Participating Companies

The following Affiliated Entities were actively participating in the Plan as of the following dates:

 

Business

  

Participation

Began As Of

  

Participation

Ended As Of

Apache International, Inc.    September 22, 1987    N/A
Apache Energy Resources Corporation (known as Hadson Energy Resources Corporation before January 1, 1995)    January 1, 1994    December 31, 1995
Apache Canada Ltd.    May 17, 1995    N/A
Apache Deepwater LLC    November 10, 2010    N/A

– END OF APPENDIX A –

 

  A-1   Prepared March 17, 2015


APPENDIX B

Hadson Energy Resources Corporation

Introduction

Apache acquired Hadson Energy Resources Corporation (“HERC”) as of November 12, 1993. HERC and its wholly owned subsidiary, Hadson Energy Limited (“HEL”), maintained the Hadson Energy Resources Corporation Employee 401(k) Plan (the “HERC Plan”), a profit sharing plan containing a cash or deferred arrangement.
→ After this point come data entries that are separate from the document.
(* ===== verification/MarshallingSupport.v ===== *)
(** * activemq::util::MarshallingSupport (activemq/util/MarshallingSupport.cpp):
    length-prefixed strings and the modified UTF-8 conversions. *)
From S2P Require Import Prelude DataOutput DataInput Codec.

(** PrimitiveValueNode::PrimitiveType, the tag bytes of the wire. *)
Definition NULL_TYPE : Z := 0.
Definition BOOLEAN_TYPE : Z := 1.
Definition BYTE_TYPE : Z := 2.
Definition CHAR_TYPE : Z := 3.
Definition SHORT_TYPE : Z := 4.
Definition INTEGER_TYPE : Z := 5.
Definition LONG_TYPE : Z := 6.
Definition DOUBLE_TYPE : Z := 7.
Definition FLOAT_TYPE : Z := 8.
Definition STRING_TYPE : Z := 9.
Definition BYTE_ARRAY_TYPE : Z := 10.
Definition MAP_TYPE : Z := 11.
Definition LIST_TYPE : Z := 12.
Definition BIG_STRING_TYPE : Z := 13.

Definition writeString16 (value : list Z) : M DataOutputStream unit :=
  catch_io
    (let strSize := s32 (zlen value) in
     if SHORT_MAX <? strSize then throw IOException
     else
       writeShort (s16 strSize) ;;;
       if 0 <? strSize then doWriteArrayBounded (Some value) strSize 0 strSize
       else ret tt).

Definition writeString32 (value : list Z) : M DataOutputStream unit :=
  catch_io
    (let strSize := s32 (zlen value) in
     if INT_MAX <? strSize then throw IOException
     else
       writeInt strSize ;;;
       if 0 <? strSize then doWriteArrayBounded (Some value) strSize 0 strSize
       else ret tt).

Definition writeString (value : list Z) : M DataOutputStream unit :=
  catch_io
    (if s32 (zlen value) <=? SHORT_MAX / 4 then
       doWriteByte STRING_TYPE ;;; writeString16 value
     else
       doWriteByte BIG_STRING_TYPE ;;; writeString32 value).

Section readers.
Context {S : Type} `{InputStream S}.

Definition readString16 : M (DataInputStream S) (list Z) :=
  catch_io
    (utfLength <- readShort ;;
     if 0 <? utfLength then readFully_all false utfLength else ret []).

Definition readString32 : M (DataInputStream S) (list Z) :=
  catch_io
    (utfLength <- readInt ;;
     if 0 <? utfLength then readFully_all false utfLength else ret []).
End readers.

(** The count is an [int]: past [Integer::MAX_VALUE] it overflows, which the
    test after the loop cannot see. *)
Definition asciiToModifiedUtf8 (asciiString : list Z) : outcome (list Z) :=
  if 0 <? zlen asciiString then
    if INT_MAX <? zlen (utf_encode asciiString) then UB
    else Ok (utf_encode asciiString)
  else Ok [].

(** The decoding loop is the one of [DataInputStream::readUTF]. *)
Definition modifiedUtf8ToAscii (modifiedUtf8String : list Z) : outcome (list Z) :=
  if zlen modifiedUtf8String =? 0 then Ok []
  else utf_decode modifiedUtf8String.

(** ** What the decoder accepts, in arithmetic *)

(** One character of the subset of modified UTF-8 the client supports: code
    points below 256, a NUL in either form. *)
Inductive latin1_char : list Z -> Z -> Prop :=
  | latin1_one a : 0 <= a < 128 -> latin1_char [a] a
  | latin1_two a b :
      0xC0 <= a <= 0xC3 -> 0x80 <= b <= 0xBF ->
      latin1_char [a; b] ((a - 0xC0) * 64 + (b - 0x80)).

Inductive latin1 : list Z -> list Z -> Prop :=
  | latin1_nil : latin1 [] []
  | latin1_app bs c rest l :
      latin1_char bs c -> latin1 rest l -> latin1 (bs ++ rest) (c :: l).

(** The masks of the two-byte form, decided over all the bytes. *)
Lemma lead_byte a : byte_ok a ->
  (Z.land a 0xE0 =? 0xC0) && (Z.land a 0x1C =? 0) = (0xC0 <=? a) && (a <=? 0xC3).
Proof.
  intros Ha. apply eqb_prop. revert a Ha.
  apply (byte_cases (fun a => eqb _ _)). by vm_compute.
Qed.

Lemma trail_byte b : byte_ok b ->
  (Z.land b 0xC0 =? 0x80) = (0x80 <=? b) && (b <=? 0xBF).
Proof.
  intros Hb. apply eqb_prop. revert b Hb.
  apply (byte_cases (fun b => eqb _ _)). by vm_compute.
Qed.

Lemma two_byte_value a b : 0xC0 <= a <= 0xC3 -> 0x80 <= b <= 0xBF ->
  u8 (Z.lor (Z.shiftl (Z.land a 0x1F) 6) (Z.land b 0x3F)) = (a - 0xC0) * 64 + (b - 0x80).
Proof.
  intros Ha Hb.
  assert (forallb (fun a => forallb (fun b =>
    u8 (Z.lor (Z.shiftl (Z.land a 0x1F) 6) (Z.land b 0x3F)) =?
      (a - 0xC0) * 64 + (b - 0x80)) (seqZ 0x80 64)) (seqZ 0xC0 4) = true) as H
    by by vm_compute.
  rewrite forallb_forall in H. specialize (H a).
  rewrite forallb_forall in H. apply Z.eqb_eq, H;
    apply list_elem_of_In, elem_of_seqZ; lia.
Qed.

Lemma utf_decode_latin1 bs l : bytes_ok bs -> utf_decode bs = Ok l <-> latin1 bs l.
Proof.
  intros Hok. split.
  - revert l Hok. remember (length bs) as n eqn:Hn.
    revert bs Hn. induction (Nat.lt_wf_0 n) as [n _ IH]. intros bs -> l Hok.
    destruct bs as [|a rest]; cbn [utf_decode]; [intros [= <-]; constructor|].
    apply Forall_cons_iff in Hok as [Ha Hok].
    destruct (Z.ltb_spec a 128).
    { destruct (utf_decode rest) as [l'| | |] eqn:E; try done. intros [= <-].
      apply (latin1_app [a]); [constructor; unfold in_u in Ha; lia|].
      eapply IH; [|done|done|done]. simpl. lia. }
    pose proof (lead_byte a Ha) as Hlead.
    destruct (Z.land a 0xE0 =? 0xC0) eqn:E1; [|by case_match].
    destruct rest as [|b rest]; [done|]. apply Forall_cons_iff in Hok as [Hb Hok].
    rewrite (trail_byte b Hb).
    destruct ((0x80 <=? b) && (b <=? 0xBF)) eqn:Eb; [|done].
    destruct (Z.land a 0x1C =? 0) eqn:E2; [|done]. cbn [negb andb] in *.
    symmetry in Hlead. apply andb_prop in Hlead as [?%Z.leb_le ?%Z.leb_le].
    apply andb_prop in Eb as [?%Z.leb_le ?%Z.leb_le].
    destruct (utf_decode rest) as [l'| | |] eqn:E; try done. intros [= <-].
    rewrite two_byte_value by done.
    apply (latin1_app [a; b]); [by constructor|].
    eapply IH; [|done|done|done]. simpl. lia.
  - intros Hl. induction Hl as [|bs c rest l Hc Hl IH]; [done|].
    apply Forall_app in Hok as [Hbs Hok]. specialize (IH Hok).
    destruct Hc as [a Ha|a b Ha Hb]; cbn [app utf_decode].
    + rewrite (proj2 (Z.ltb_lt a 128)) by lia. by rewrite IH.
    + apply Forall_cons_iff in Hbs as [Hoka [Hokb _]%Forall_cons_iff].
      rewrite (proj2 (Z.ltb_ge a 128)) by lia.
      pose proof (lead_byte a Hoka) as Hlead.
      rewrite (proj2 (Z.leb_le 0xC0 a)), (proj2 (Z.leb_le a 0xC3)) in Hlead by lia.
      apply andb_prop in Hlead as [-> ->]. rewrite (trail_byte b Hokb).
      rewrite (proj2 (Z.leb_le 0x80 b)), (proj2 (Z.leb_le b 0xBF)) by lia. simpl.
      by rewrite IH, two_byte_value.
Qed.

(** Anything else is refused with [UTFDataFormatException]. *)
Lemma utf_decode_total bs :
  (exists l, utf_decode bs = Ok l) \/ utf_decode bs = Throw UTFDataFormatException.
Proof.
  remember (length bs) as n eqn:Hn. revert bs Hn.
  induction (Nat.lt_wf_0 n) as [n _ IH]. intros [|a rest] ->; cbn [utf_decode]; [eauto|].
  destruct (a <? 128).
  { destruct (IH (length rest)) with (bs := rest) as [[l ->]| ->]; simpl; eauto. }
  destruct (_ =? 0xC0); [|case_match; eauto]. destruct rest as [|b rest]; [eauto|].
  repeat (destruct (negb _); [eauto|]).
  destruct (IH (length rest)) with (bs := rest) as [[l ->]| ->]; simpl; eauto.
Qed.

(** ** Length-prefixed strings *)

Section strings.
Context {S : Type} `{InputStreamLaws S}.

Lemma codec_string16 value :
  zlen value <= SHORT_MAX ->
  codec (S := S) writeString16 readString16 value (be_bytes 2 (zlen value) ++ value).
Proof.
  intros Hlen. pose proof (zlen_nonneg value).
  destruct (codec_short (S := S) (zlen value)) as [He Hp]; [zlia|].
  split; [apply emits_catch_io|apply parses_catch_io].
  - cbv zeta. rewrite (wraps_id 32) by zlia. rewrite (proj2 (Z.ltb_ge SHORT_MAX _)) by lia.
    rewrite wraps_id by zlia.
    eapply emits_bind; [exact He|]. case_match; [by apply emits_write_all|].
    rewrite (zlen_zero value) by lia. apply emits_ret.
  - eapply parses_bind; [exact Hp|]. case_match; [by apply parses_readFully_all|].
    rewrite (zlen_zero value) by lia. apply parses_ret.
Qed.

Lemma codec_string32 value :
  zlen value <= INT_MAX ->
  codec (S := S) writeString32 readString32 value (be_bytes 4 (zlen value) ++ value).
Proof.
  intros Hlen. pose proof (zlen_nonneg value).
  destruct (codec_int (S := S) (zlen value)) as [He Hp]; [zlia|].
  split; [apply emits_catch_io|apply parses_catch_io].
  - cbv zeta. rewrite (wraps_id 32) by zlia. rewrite (proj2 (Z.ltb_ge INT_MAX _)) by lia.
    eapply emits_bind; [exact He|]. case_match; [by apply emits_write_all|].
    rewrite (zlen_zero value) by lia. apply emits_ret.
  - eapply parses_bind; [exact Hp|]. case_match; [by apply parses_readFully_all|].
    rewrite (zlen_zero value) by lia. apply parses_ret.
Qed.

Lemma writeString16_too_long value o :
  SHORT_MAX < zlen value <= INT_MAX -> writeString16 value o = (Throw IOException, o).
Proof.
  intros Hlen. unfold writeString16. rewrite wraps_id by zlia.
  by zcmp.
Qed.

End strings.

(** ** Reading the decoded string *)

Section read_utf.
Context {S : Type} `{InputStreamLaws S}.

Lemma refuses_readUTF bs :
  zlen bs <= 65535 -> utf_decode bs = Throw UTFDataFormatException ->
  refuses readUTF (be_bytes 2 (zlen bs) ++ bs) UTFDataFormatException.
Proof.
  intros Hlen Hdec. apply refuses_catch_io; [done|]. pose proof (zlen_nonneg bs).
  intros d rest Hd Ha. destruct (Hd) as (s & Hs & _). unfold bind at 1, get. rewrite Hs.
  assert (in_u 16 (zlen bs)) as Hin by (unfold in_u; lia). destruct (codec_unsignedShort (S := S) (zlen bs) Hin) as [_ Hp].
  refine (refuses_bind _ _ _ bs _ _ Hp _ d rest Hd Ha).
  destruct (Z.eqb_spec (zlen bs) 0) as [Hz|Hz]; [by rewrite (zlen_zero bs Hz) in Hdec|].
  intros d1 rest1 Hd1 Ha1.
  refine (refuses_bind _ _ _ [] _ _ (parses_readFully_all (zlen bs) bs eq_refl) _ d1 rest1 Hd1 _); [|by rewrite app_nil_r].
  intros d2 rest2 _ _. exists d2. unfold of_outcome. by rewrite Hdec.
Qed.

Lemma readUTF_short n bs (d : DataInputStream S) :
  zlen bs < n <= 65535 -> ready d -> avail d = be_bytes 2 n ++ bs -> exists d', readUTF d = (Throw EOFException, d').
Proof.
  intros Hn Hd Ha. pose proof (zlen_nonneg bs). destruct (codec_unsignedShort (S := S) n) as [_ Hp]; [unfold in_u; lia|].
  destruct (Hp d bs Hd Ha) as (d1 & E1 & Hd1 & Ha1). destruct (Hd) as (s & Hs & _).
  assert (exists d', readFully_all false n d1 = (Throw EOFException, d')) as [d2 E2] by (apply short_readFully_all; [lia|done|rewrite Ha1; lia]).
  exists d2. unfold readUTF, catch_io, rethrow, bind, get. rewrite Hs, E1. zcmp. by rewrite E2.
Qed.
End read_utf.

(** ** Properties *)

(** C40: On a stream with a length and as many bytes, readUTF returns [l], and has taken just these
    bytes, when they are the one- and two-byte forms of the characters [l], all below 256 (a NUL
    in either form), and throws [UTFDataFormatException] when they are no such forms; so of the
    modified UTF-8 format the rest, the two-byte forms above 0xFF and the three-byte forms, is
    refused. On a stream that ends before the length says it throws [EOFException]. *)
Theorem readUTF_characterised {S} `{InputStreamLaws S} bs :
  bytes_ok bs -> zlen bs <= 65535 ->
  (forall l, latin1 bs l -> parses (S := S) readUTF (be_bytes 2 (zlen bs) ++ bs) l) /\
  ((forall l, ~ latin1 bs l) -> refuses (S := S) readUTF (be_bytes 2 (zlen bs) ++ bs) UTFDataFormatException) /\
  (forall n d, zlen bs < n <= 65535 -> ready d -> avail d = be_bytes 2 n ++ bs -> exists d', readUTF d = (Throw EOFException, d')).
Proof.
  intros Hok Hlen. split_and!.
  - intros l Hl. apply parses_readUTF; [done|]. by apply utf_decode_latin1.
  - intros Hnone. apply refuses_readUTF; [done|]. destruct (utf_decode_total bs) as [[l Hl]|?]; [|done].
    exfalso. by apply (Hnone l), utf_decode_latin1.
  - intros n d Hn Hd Ha. by apply (readUTF_short n bs d).
Qed.

(** An e with an acute accent, a three-byte form, and a stream that ends early. *)
Lemma readUTF_characterised_witness :
  parses (S := list (list Z)) readUTF [0; 3; 0x41; 0xC3; 0xA9] [0x41; 0xE9] /\
  refuses (S := list (list Z)) readUTF [0; 3; 0xE2; 0x82; 0xAC] UTFDataFormatException /\
  exists d', readUTF (mkDIS (Some [[0; 4]; [0x41]; [0xC3; 0xA9]])) = (Throw EOFException, d').
Proof.
  split; [|split].
  - apply (readUTF_characterised (S := list (list Z)) [0x41; 0xC3; 0xA9]); [repeat constructor; by vm_compute|by vm_compute|].
    apply (latin1_app [0x41] 0x41); [constructor; lia|]. apply (latin1_app [0xC3; 0xA9] 0xE9 [] []); [constructor; lia|constructor].
  - apply (readUTF_characterised (S := list (list Z)) [0xE2; 0x82; 0xAC]); [repeat constructor; by vm_compute|by vm_compute|].
    intros l Hl. apply utf_decode_latin1 in Hl; [by vm_compute in Hl|repeat constructor; by vm_compute].
  - apply (readUTF_characterised (S := list (list Z)) [0x41; 0xC3; 0xA9]) with (n := 4); [repeat constructor; by vm_compute|by vm_compute|by vm_compute|by eexists|by vm_compute].
Defined.

(** A length-prefixed string comes back from the reader of its form; the 16-bit
    form refuses, before writing anything, a string its length field cannot hold. *)
Theorem string_forms {S} `{InputStreamLaws S} value :
  zlen value <= INT_MAX ->
  codec (S := S) writeString32 readString32 value (be_bytes 4 (zlen value) ++ value) /\
  if zlen value <=? SHORT_MAX
  then codec (S := S) writeString16 readString16 value (be_bytes 2 (zlen value) ++ value)
  else forall o, writeString16 value o = (Throw IOException, o).
Proof.
  intros Hlen. split; [by apply codec_string32|].
  destruct (Z.leb_spec (zlen value) SHORT_MAX); [by apply codec_string16|].
  intros o. by apply writeString16_too_long.
Qed.

Lemma string_forms_witness :
  codec (S := list (list Z)) writeString32 readString32 [104; 105] [0; 0; 0; 2; 104; 105] /\
  codec (S := list (list Z)) writeString16 readString16 [104; 105] [0; 2; 104; 105].
Proof. apply (string_forms (S := list (list Z)) [104; 105]). by vm_compute. Defined.

(** Converting ASCII-8 text to modified UTF-8 and back loses nothing. *)
Theorem ascii_utf8_roundtrip value :
  bytes_ok value -> zlen (utf_encode value) <= INT_MAX ->
  exists u, asciiToModifiedUtf8 value = Ok u /\ modifiedUtf8ToAscii u = Ok value.
Proof.
  intros Hok Hlen. pose proof (utf_encode_length value). unfold asciiToModifiedUtf8.
  destruct (Z.ltb_spec 0 (zlen value)).
  - zcmp. eexists. split; [done|]. unfold modifiedUtf8ToAscii. zcmp. by apply utf_decode_encode.
  - rewrite (zlen_zero value) by (pose proof (zlen_nonneg value); lia). by exists [].
Qed.

Lemma ascii_utf8_roundtrip_witness :
  exists u, asciiToModifiedUtf8 [0; 65; 255] = Ok u /\ modifiedUtf8ToAscii u = Ok [0; 65; 255].
Proof. apply ascii_utf8_roundtrip; [repeat constructor; by vm_compute|by vm_compute]. Defined.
The HERC Plan was terminated as of December 31, 1993, and amounts were transferred from the HERC Plan to this Plan.

The transferred amounts that are subject to the distribution restrictions of Code §401(k) shall be placed in the Participant Contributions Accounts. Any remaining transferred amounts that represent after-tax contributions, rollovers, or the associated investment earnings shall be placed in the Rollover Account. All remaining transferred amounts shall be placed in the Company Contributions Account.

– END OF APPENDIX B –

 

  B-1   Prepared March 17, 2015


APPENDIX C

Corporate Transactions

Over the years, Apache and its Affiliated Entities have engaged in numerous corporate transactions, both acquisitions and sales. This Appendix contains any special provisions that apply to employees affected by the corporate transaction, including both those who become Employees and those who cease to be Employees.

Sales

NGC. For an Employee who transferred to Natural Gas Clearinghouse (“NGC”) pursuant to the terms of the Employee Benefits Agreement effective April 1, 1990 between Apache and NGC, a Period of Service shall be calculated by treating as employment with Apache any period(s) of employment after April 1, 1990 with NGC or any business that is then treated as a single employer with NGC pursuant to Code §414(b), §414(c), §414(m), or §414(o).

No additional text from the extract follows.